CASCB talk: From structure to function: what we can learn from the connectome of the Drosophila larva

Time
Monday, 19. December 2022
11:45 - 12:45

Location
ZT 702 and online

Organizer
CASCB

Speaker:
Prof Andreas Thum, University of Leipzig

This event is part of an event series „CASCB Winter Seminar Series 2022/23“.

From structure to function: what we can learn from the connectome of the Drosophila larva

 

The Drosophila larva is a relatively simple, 10 000-neuron study case for learning and memory with enticing analytical power, combining genetic tractability, the availability of robust behavioral assays, the opportunity for single-cell transgenic manipulation, and an emerging synaptic connectome of its complete central nervous system. Indeed, although the insect mushroom body is a much-studied memory network, the connectome revealed that more than half of the classes of connection within the mushroom body had escaped attention.

The connectome also revealed circuitry that integrates, both within and across brain hemispheres, higher-order sensory input, intersecting valence signals, and output neurons that instruct behavior.

Further, it was found that activating individual dopaminergic mushroom body input neurons can have a rewarding or a punishing effect on olfactory stimuli associated with it, depending on the relative timing of this activation, and that larvae form molecularly dissociable short-term, long-term, and amnesia-resistant memories. Together, the larval mushroom body is a suitable study case to achieve a nuanced account of molecular function in a behaviorally meaningful memory network.

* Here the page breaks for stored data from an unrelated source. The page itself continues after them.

(** Two flipped bits: odd and even parities agree. *)
Lemma double_syndrome k b k' b' :
  (k < 256)%nat → (k' < 256)%nat → 0 <= b < 8 → 0 <= b' < 8 →
  code_xor (syndrome k b) (syndrome k' b') =
    let x := Z.lxor (Z.of_nat k) (Z.of_nat k') in let y := Z.lxor b b' in raw x x y y.
Proof.
  intros Hk Hk' Hb Hb'. unfold syndrome. rewrite <- raw_lxor. cbv zeta.
  rewrite (proj2 (lxor_bits b b' Hb Hb')), !complement_255 by (unfold is_byte; lia).
  assert (∀ a c, Z.lxor (Z.lxor 255 a) (Z.lxor 255 c) = Z.lxor a c) as ->; [|done].
  intros a c. rewrite (Z.lxor_comm 255 a), Z.lxor_assoc, <- (Z.lxor_assoc 255), Z.lxor_nilpotent. by rewrite Z.lxor_0_l.
Qed.

Lemma lxor_zero a b : Z.lxor a b = 0 → a = b.
Proof. apply Z.lxor_eq. Qed.

Lemma double_weight k b k' b' :
  (k < 256)%nat → (k' < 256)%nat → 0 <= b < 8 → 0 <= b' < 8 → (k, b) ≠ (k', b') →
  let c := code_xor (syndrome k b) (syndrome k' b') in
  is_code c ∧ c ≠ (0, 0, 0) ∧ Z.even (weight c) = true.
Proof.
  intros Hk Hk' Hb Hb' Hne. rewrite double_syndrome by done. cbv zeta.
  split; [apply raw_byte|].
  destruct (double_line (Z.lxor (Z.of_nat k) (Z.of_nat k'))) as [E1 Z1].
  { apply lxor_byte; unfold is_byte; lia. }
  destruct (double_column (Z.lxor b b')) as [E2 Z2]; [by apply lxor_bits|]. cbv zeta in *.
  split.
  - intros [= H0 H1 H2]. apply Hne. f_equal; [|by apply lxor_zero, Z2].
    apply Nat2Z.inj, lxor_zero. by apply Z1.
  - unfold weight, raw. cbn [fst snd]. by rewrite Z.even_add, E1, E2.
Qed.
(* ===== verification/Netapi.v ===== *)
(** * sys/net/gnrc/netapi: handing packets to threads

    [gnrc_netapi_dispatch] composes the registry of Netreg, the messages of Msg and
    the use counts of the packet buffer. The theorem says which message reaches which
    receiver, and accounts for every reference to the packet. What the other threads
    do when the kernel switches to them in the middle of a dispatch is a parameter;
    they are expected to leave the registry alone and to release no reference that
    is not theirs. *)

From stdpp Require Import gmap.
From S2P Require Import Prelude Refinement LinkedList Kernel KernelInv Thread Msg System Ipc IpcSystem Delivery Words Pktbuf PktbufAlloc PktbufStore PktbufOps PacketBuffer Netreg.
Open Scope Z_scope.

(** ** The code *)

Definition GNRC_NETAPI_MSG_TYPE_RCV : Z := 0x0201.
Definition GNRC_NETAPI_MSG_TYPE_SND : Z := 0x0202.
Definition GNRC_NETAPI_MSG_TYPE_SET : Z := 0x0203.
Definition GNRC_NETAPI_MSG_TYPE_GET : Z := 0x0204.
Definition GNRC_NETAPI_MSG_TYPE_ACK : Z := 0x0205.

(** The local variable [msg] is at [m]; its member [sender_pid] is uninitialised. *)
Definition local_msg (junk : Z) (m : mptr) (type content : Z) : M unit :=
  modify (λ st, set_msgs (<[m := Msg junk type content]> (msgs st)) st).

Definition _snd_rcv (junk : Z) (m : mptr) (pid type pkt : Z) : M Z :=
  _ ← local_msg junk m type pkt;
  msg_try_send m pid.

Definition gnrc_netapi_send (junk : Z) (m : mptr) (pid pkt : Z) : M Z := _snd_rcv junk m pid GNRC_NETAPI_MSG_TYPE_SND pkt.
Definition gnrc_netapi_receive (junk : Z) (m : mptr) (pid pkt : Z) : M Z := _snd_rcv junk m pid GNRC_NETAPI_MSG_TYPE_RCV pkt.

(** The option is described by the object at [o]. The call blocks for the reply in
    [ack]; the second definition is the rest of its body. *)
Definition _get_set (junk : Z) (cmd ack : mptr) (pid type o : Z) : M Z :=
  _ ← local_msg junk cmd type o;
  msg_send_receive cmd ack pid.

Definition _get_set_resume (ack : mptr) : M Z :=
  v ← read_msg ack;
  _ ← massert (type_ v =? GNRC_NETAPI_MSG_TYPE_ACK);
  mret (s32 (content v)).

Definition gnrc_netapi_get (junk : Z) (cmd ack : mptr) (pid o : Z) : M Z := _get_set junk cmd ack pid GNRC_NETAPI_MSG_TYPE_GET o.
Definition gnrc_netapi_set (junk : Z) (cmd ack : mptr) (pid o : Z) : M Z := _get_set junk cmd ack pid GNRC_NETAPI_MSG_TYPE_SET o.

(** The kernel, the packet buffer and the registry. *)
Record system : Type := System {
  kernel : kstate;
  buffer : pktbuf;
  reg : registry
}.

Section Dispatch.
Context (_pktbuf GNRC_PKTBUF_SIZE : Z) (GNRC_NETTYPE_NUMOF : Z).
(** What the other threads do from the moment a message is delivered until the
    caller runs again, and the address of the local variable of [_snd_rcv]. *)
Context (others : system → system) (junk : Z) (m : mptr).

Definition send_to_target (pid cmd pkt : Z) (s : system) : result (Z * system) :=
  '(r, k) ← _snd_rcv junk m pid cmd pkt (kernel s); Ok (r, System k (buffer s) (reg s)).

Definition gnrc_pktbuf_release (pkt : Z) (s : system) : result system :=
  b ← gnrc_pktbuf_release_error _pktbuf GNRC_PKTBUF_SIZE (buffer s) pkt; Ok (System (kernel s) b (reg s)).

(** [while (sendto)]; an interrupt handler is not interrupted by a thread. *)
Fixpoint dispatch_loop (fuel : nat) (isr : bool) (cmd pkt sendto : Z) (s : system) : result system :=
  match fuel with
  | O => Fault OutOfFuel
  | S fuel =>
      if sendto =? NULL then Ok s
      else
        e ← entry_at (reg s) sendto;
        '(r, s) ← send_to_target (target_pid e) cmd pkt s;
        s ← (if r <? 1 then gnrc_pktbuf_release pkt s else Ok (if isr then s else others s));
        sendto ← gnrc_netreg_getnext (reg s) sendto;
        dispatch_loop fuel isr cmd pkt sendto s
  end.

Definition gnrc_netapi_dispatch (type ctx cmd pkt : Z) (s : system) : result (Z * system) :=
  numof ← gnrc_netreg_num GNRC_NETTYPE_NUMOF (reg s) type ctx;
  if negb (numof =? 0) then
    sendto ← gnrc_netreg_lookup GNRC_NETTYPE_NUMOF (reg s) type ctx;
    b ← gnrc_pktbuf_hold GNRC_PKTBUF_SIZE (buffer s) pkt (numof - 1);
    let s := System (kernel s) b (reg s) in
    s ← dispatch_loop (rounds (reg s)) (in_isr (kernel s)) cmd pkt sendto s;
    Ok (numof, s)
  else Ok (numof, s).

Prof Andreas Thum did his PhD at the University of Würzburg in the Department of Genetics and Neurobiology of Martin Heisenberg, where he studied the basis of learning and memory in adult Drosophila. In 2006 he moved to Fribourg (Switzerland) to the lab of Reini Stocker to analyze learning and memory in the fly larva. In 2011 he was awarded with an Emmy-Noether group, which allowed him to establish his own lab at the University of Konstanz. Since 2017, he has been a professor at the University of Leipzig, head of the Department of Genetics and, more recently, director of the Institute of Biology. His research group utilizes the Drosophila larva to identify the neuronal, molecular and behavioral basis of learning and memory.